• **YOUR OBJECTIVE**: What lines of the material hold the string "rewrite"? Pull each of them out.

• **SUPPLIED RECORDS**:
Lemma valid_set_banned id b s :
  valid s ->
  valid (mkStore (map (set_banned id b) (messages s)) (comments s)
                 (messages_seq s) (comments_seq s)).
Proof.
  intros (Hm & Hc & Hms & Hcs). unfold valid. simpl.
  repeat split; [by rewrite fmap_ID_set_banned|done| |done].
  rewrite Forall_forall in Hms. apply Forall_forall.
  intros m Hin%list_elem_of_In%in_map_iff. destruct Hin as (m0 & <- & Hin).
  rewrite set_banned_ID. apply Hms. by apply list_elem_of_In.
Qed.

End RepositoryFacts.

(* ===================================================================== *)
(** * The tables stay well formed *)
(* ===================================================================== *)
Section Reachable.
Import domain repository usecase.

(** No call of the use case breaks the invariant of the tables. *)
Lemma perform_valid w c : valid (repo w) -> valid (repo (perform w c)).
Proof.
  intros Hv. destruct c as [userID username content|id|id|id
                           |messageID userID username content|id| |t]; simpl.
  - unfold MessageUseCase.CreateMessage.
    destruct (String.eqb content ""); [done|].
    unfold bind, auth_GetUser. destruct (negb (userID =? 0)); simpl.
    + destruct (auth w userID) as [u|e]; simpl; [|done].
      destruct (User.IsBanned u); simpl; [done|].
      apply (valid_Create (clock w) _ (repo w) Hv).
    + apply (valid_Create (clock w) _ (repo w) Hv).
  - unfold MessageUseCase.BanMessage, bind, repo_GetByID.
    destruct (GetByID id (repo w)); simpl; [|done].
    by apply valid_set_banned.
  - unfold MessageUseCase.UnbanMessage, bind, repo_GetByID.
    destruct (GetByID id (repo w)); simpl; [|done].
    by apply valid_set_banned.
  - unfold MessageUseCase.DeleteMessage, bind, repo_GetByID.
    destruct (GetByID id (repo w)); simpl; [|done].
    by apply valid_Delete.
  - unfold MessageUseCase.CreateComment.
    destruct (String.eqb content ""); [done|].
    unfold bind, auth_GetUser, repo_CreateComment. simpl.
    pose proof (valid_CreateComment (clock w)
                  (Comment.mk 0 messageID userID username content (clock w)
                              zero_time) (repo w) Hv) as Hc.
    destruct (negb (userID =? 0)); simpl.
    + destruct (auth w userID) as [u|e]; simpl; [|done].
      destruct (User.IsBanned u); simpl; [done|].
      destruct (CreateComment _ _ (repo w)) as [[[]|] ?]; simpl in *; done.
    + destruct (CreateComment _ _ (repo w)) as [[[]|] ?]; simpl in *; done.
  - unfold MessageUseCase.DeleteComment, bind, repo_GetCommentByID.
    destruct (GetCommentByID id (repo w)); simpl; [|done].
    by apply valid_DeleteComment.
  - apply (valid_DeleteExpiredComments (clock w) (repo w) Hv).
  - done.
Qed.

(** So every database the use case can reach from a well-formed one, the
    empty one for instance, is well formed. *)
Lemma reachable_valid calls w :
  valid (repo w) -> valid (repo (foldl perform w calls)).
Proof.
  revert w. induction calls as [|c calls IH]; intros w Hv; [done|].
  simpl. by apply IH, perform_valid.
Qed.

End Reachable.

(* ===================================================================== *)
(** * Reading messages and comments *)
(* ===================================================================== *)
Section Reads.
Import domain repository usecase examples.

Lemma valid_world_later : valid (repo world_later).
Proof. apply (bool_decide_unpack _). vm_compute. exact I. Qed.

Lemma GetComments_elem now messageID s cs c :
  GetComments now messageID s = Ok cs ->
  c ∈ cs ↔
  c ∈ comments s ∧ Comment.MessageID c = messageID ∧ now < Comment.ExpiresAt c.
Proof.
  unfold GetComments. destruct (GetByID messageID s); [|discriminate].
  intros [= <-]. unfold order_by_created_at_asc.
  rewrite merge_sort_Permutation, list_elem_of_filter.
  unfold comment_of, live. split.
  - intros [H Hin]. apply andb_prop in H as [H1 H2]. repeat split; [done|lia|lia].
  - intros (Hin & H1 & H2). split; [|done]. apply andb_true_intro. split; lia.
Qed.

(** [GetComments] is oldest first. *)
Lemma GetComments_oldest_first now messageID s cs :
  GetComments now messageID s = Ok cs -> StronglySorted older_first cs.
Proof.
  unfold GetComments. destruct (GetByID messageID s); [|discriminate].
  intros [= <-]. apply StronglySorted_merge_sort; apply _.
Qed.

• **WRITTEN REPLY**:
  repeat split; [by rewrite fmap_ID_set_banned|done| |done].
  rewrite Forall_forall in Hms. apply Forall_forall.
  rewrite set_banned_ID. apply Hms. by apply list_elem_of_In.
  rewrite merge_sort_Permutation, list_elem_of_filter.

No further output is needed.